Du tombeau lui-même, il ne reste plus aujourd’hui qu’un escalier monumental d’accès de 6,5 mètres de large, construit spécialement pour le cortège funéraire, et un dallage de pierre taillée de cent mètres carrés. Le sarcophage, en pierre rouge de Jérusalem, mesurait à l’origine 2,5 de long. Il était fermé par un couvercle à section triangulaire, décoré de rosettes. Le mausolée avait été entièrement détruit et le sarcophage lui-même réduit en morceaux, sans doute par les insurgés qui occupèrent les lieux de 66 à 72, lors de la première révolte juive, et qui haïssaient Hérode, l’allié des Romains.

Les funérailles d’Hérode racontées par Flavius Josèphe

« On pensa après aux funérailles du défunt roi, et Archélaüs [fils et héritier d’Hérode] n’oublia rien pour les rendre très magnifiques. Le corps, vêtu à la royale, avec un diadème sur le front, une couronne d’or sur la tête et un sceptre dans la main droite, était porté dans une litière d’or enrichie de pierreries. Les fils du mort et ses proches parents suivaient la litière, et les gens de guerre, armés comme un jour de combat, marchaient après eux distingués par nations. Les compagnies de ses gardes thraces, allemandes et gauloises, allaient les premières, et tout le reste des troupes commandées par leurs chefs les suivaient en très bon ordre. Cinq cents officiers, domestiques ou affranchis portaient des parfums et fermaient cette pompe funèbre et si magnifique. Ils allèrent en cet ordre depuis Jéricho jusqu’au château d’Hérodion, où l’on enterra ce prince ainsi qu’il l’avait ordonné. »

Flavius Josèphe, La guerre des Juifs contre les Romains, I, 33, 9. (Traduction d’Arnaud d’Andilly)

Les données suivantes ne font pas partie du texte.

(** ['{:s}'.format(v)] after [prefix]: only a string accepts the [s]
    presentation type. *)
Definition format_s (prefix : string) (v : value) : result string :=
  match v with
  | VStr s => Ok (prefix ++ s)%string
  | VNone => Raise (TypeError "unsupported format string passed to NoneType.__format__")
  | VBool _ => Raise (ValueError "Unknown format code 's' for object of type 'bool'")
  | VInt _ => Raise (ValueError "Unknown format code 's' for object of type 'int'")
  end.

(** *** Dictionaries with string keys *)

Definition dict : Type := list (string * value).

Definition keys (d : dict) : list string := map fst d.
Definition values (d : dict) : list value := map snd d.

Definition dict_wf (d : dict) : Prop := NoDup (keys d).

Fixpoint lookup (d : dict) (k : string) : option value :=
  match d with
  | [] => None
  | (k', v) :: rest => if (k' =? k)%string then Some v else lookup rest k
  end.

(** [k in d] *)
Definition has_key (d : dict) (k : string) : bool :=
  match lookup d k with Some _ => true | None => false end.

(** [d.get(k)] *)
Definition get (d : dict) (k : string) : value :=
  match lookup d k with Some v => v | None => VNone end.

(** [d[k]] *)
Definition getitem (d : dict) (k : string) : result value :=
  match lookup d k with Some v => Ok v | None => Raise (KeyError k) end.

(** [d[k] = v]: an existing key keeps its position, a new one goes last. *)
Fixpoint setitem (d : dict) (k : string) (v : value) : dict :=
  match d with
  | [] => [(k, v)]
  | (k', v') :: rest =>
      if (k' =? k)%string then (k, v) :: rest else (k', v') :: setitem rest k v
  end.

Fixpoint remove (d : dict) (k : string) : dict :=
  match d with
  | [] => []
  | (k', v') :: rest =>
      if (k' =? k)%string then rest else (k', v') :: remove rest k
  end.

(** [del d[k]] *)
Definition delitem (d : dict) (k : string) : result dict :=
  if has_key d k then Ok (remove d k) else Raise (KeyError k).

(** [sorted(xs)] on strings, by insertion. *)
Fixpoint insert_sorted (x : string) (xs : list string) : list string :=
  match xs with
  | [] => [x]
  | y :: rest => if String.leb x y then x :: xs else y :: insert_sorted x rest
  end.

Definition sorted (xs : list string) : list string :=
  fold_right insert_sorted [] xs.

End Py.

(** ** The metric families of [prometheus_client]

    [GaugeMetricFamily] belongs to the client library; it is modelled at its
    interface: a family is created with a name, a help text and its label
    names, and [add_metric] appends one sample, the label values paired
    with the value as it was passed. *)

Record Sample (L : Type) : Type := mkSample {
  sample_labels : list L;
  sample_value : value
}.

Arguments mkSample {L} _ _.
Arguments sample_labels {L} _.
Arguments sample_value {L} _.

Record GaugeMetricFamily (L : Type) : Type := mkFamily {
  name : string;
  documentation : string;
  labelnames : list string;
  samples : list (Sample L)
}.

Arguments mkFamily {L} _ _ _ _.
Arguments name {L} _.
Arguments documentation {L} _.
Arguments labelnames {L} _.
Arguments samples {L} _.

Definition new_family {L : Type} (n doc : string) (labels : list string)
  : GaugeMetricFamily L :=
  mkFamily n doc labels [].

Definition add_metric {L : Type} (fam : GaugeMetricFamily L) (label_values : list L)
  (v : value) : GaugeMetricFamily L :=
  mkFamily (name fam) (documentation fam) (labelnames fam)
           (samples fam ++ [mkSample label_values v]).

(** The answers of the API client, one field per query the collectors make. *)
Record ProxmoxAPI : Type := mkAPI {
  cluster_resources : list Py.dict;
  cluster_status : list Py.dict;
  version : Py.dict
}.

(** ** [LabelingCollectorBase] *)

Module LabelingCollectorBase.

Definition KNOWN_LABEL_KEYS : list string :=
  ["id"; "name"; "node"; "template"; "type"].

Definition downcast_label_value (val : value) : string :=
  match val with
  | VNone => ""
  | VBool true => "1"
  | VBool false => "0"
  | _ => Py.str val
  end.

(** [{key: resource.get(key) for key in label_keys}] *)
Definition copy_labels (resource : Py.dict) (label_keys : list string) : Py.dict :=
  fold_left (fun labels key => Py.setitem labels key (Py.get resource key))
            label_keys [].

Definition get_known_labels (resource : Py.dict) (label_keys : option (list string))
  : result Py.dict :=
  let label_keys :=
    match label_keys with
    | None => KNOWN_LABEL_KEYS
    | Some given => given
    end in
  let labels := copy_labels resource label_keys in
  let labels :=
    if Py.has_key labels "name" then
      if Py.eqb (Py.get labels "type") (VStr "storage") then
        Py.setitem labels "name" (Py.get resource "storage")
      else if Py.eqb (Py.get labels "type") (VStr "node") then
        Py.setitem labels "name" (Py.get resource "node")
      else labels
    else labels in
  if Py.has_key labels "id" then
    if Py.eqb (Py.get labels "type") (VStr "cluster") then
      cluster_id <- Py.format_s "cluster/" (Py.get resource "name") ;;
      Ok (Py.setitem labels "id" (VStr cluster_id))
    else Ok labels
  else Ok labels.

Definition get_label_values (labels : Py.dict) (label_keys : option (list string))
  : list string :=
  let label_keys :=
    match label_keys with
    | None => Py.sorted (Py.keys labels)
    | Some given => given
    end in
  map (fun key => downcast_label_value (Py.get labels key)) label_keys.

End LabelingCollectorBase.

(** ** [StatusCollector] *)

Module StatusCollector.
Import LabelingCollectorBase.

Definition SUPPORTED_UP_RES_TYPES : list string :=
  ["qemu"; "lxc"; "node"; "storage"; "vm"; "cluster"].

Definition is_entry_up (entry : Py.dict) : result value :=
  if negb (Py.contains (map VStr SUPPORTED_UP_RES_TYPES) (Py.get entry "type")) then
    msg <- Py.format_s "Got unexpected status entry type " (Py.get entry "type") ;;
    Raise (ValueError msg)
  else
    let status := Py.get entry "status" in
    let quorate := Py.get entry "quorate" in
    let online := Py.get entry "online" in
    Ok (Py.or_ (Py.or_ quorate online)
               (VBool (Py.contains [VStr "available"; VStr "online"; VStr "running"]
                                   status))).

(** The state of the loop of [collect]: the set [processed_ids] and the
    family under construction. *)
Definition loop_state : Type := (list value * GaugeMetricFamily string)%type.

(** One iteration of the loop of [collect]. *)
Definition collect_entry (label_keys : list string) (state : loop_state)
  (entry : Py.dict) : result loop_state :=
  let '(processed_ids, status_metrics) := state in
  labels <- get_known_labels entry None ;;
  id <- Py.getitem labels "id" ;;
  if Py.contains processed_ids id then Ok state
  else
    let processed_ids := id :: processed_ids in
    is_up <- is_entry_up entry ;;
    let label_values := get_label_values labels (Some label_keys) in
    Ok (processed_ids, add_metric status_metrics label_values is_up).

Definition collect (pve : ProxmoxAPI) : result (list (GaugeMetricFamily string)) :=
  let label_keys := KNOWN_LABEL_KEYS in
  let status_metrics :=
    new_family "pve_up" "Node/VM/CT-Status is online/running" label_keys in
  final <- for_each (collect_entry label_keys)
                    (cluster_resources pve ++ cluster_status pve)
                    ([], status_metrics) ;;
  Ok [snd final].

End StatusCollector.

(** ** [VersionCollector] *)

Module VersionCollector.

Definition LABEL_WHITELIST : list string := ["release"; "repoid"; "version"].

(** The items of [d] transposed by [zip] and unpacked into two names: the
    keys and the values, and a [ValueError] when there is no item. *)
Definition unzip_items (d : Py.dict) : result (list string * list value) :=
  match d with
  | [] => Raise (ValueError "not enough values to unpack (expected 2, got 0)")
  | _ :: _ => Ok (Py.keys d, Py.values d)
  end.

(** [{key: value for key, value in items if key in LABEL_WHITELIST}] *)
Definition whitelisted (items : list (string * value)) : Py.dict :=
  fold_left (fun acc item =>
               if existsb (String.eqb (fst item)) LABEL_WHITELIST
               then Py.setitem acc (fst item) (snd item) else acc)
            items [].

Commentaire : Mémoire d’Israël et terre de Palestine

La découverte récente du tombeau d’Hérode pose une fois de plus le problème des vestiges archéologiques liés à l’histoire juive et situés en territoire palestinien. En droit international, l’Hérodium ne se trouve pas en Israël et les fouilles entreprises par les archéologues de l’Université Hébraïque de Jérusalem sont illégales, comme la mise en valeur du site et son classement comme parc national. Il est pourtant difficile de nier que le personnage d’Hérode, quel que soit le jugement porté sur lui par Flavius Josèphe, est une figure de première importance dans l’histoire juive. Ce qui pose le problème de la conservation de ces sites.

En un peu plus de six mois, j’ai visité deux fois le palais des Ommeyades, près de Jéricho. Sur une photo prise à la fin d’août, on voit un chapiteau sculpté posé au pied d’un mur. Quand j’y suis repassé au début de mars, le chapiteau n’y était plus. Une pierre de plusieurs dizaines de kilos ne disparaît pas si facilement. Où est-elle passée ? Qui l’a emportée ? Pour quel usage ? On pourrait évidemment répondre avec un certain cynisme que la direction palestinienne des Antiquités peut faire ce que bon lui semble sur un site musulman du huitième siècle. Mais en Cisjordanie, ce sont des dizaines de sites juifs qui continuent à se dégrader. Je pense par exemple à d’anciennes synagogues de Judée aujourd’hui en ruines, dont les pavements de mosaïque disparaissent à peu à peu et sont envahis par la végétation. Les souvenirs du peuple d’Israël ne sont pas tous localisés, bien loin de là, dans les frontières de l’État d’Israël, et le patrimoine du peuple déborde largement celui de l’État. Le droit international est-il adapté à cette situation ? Vaste question.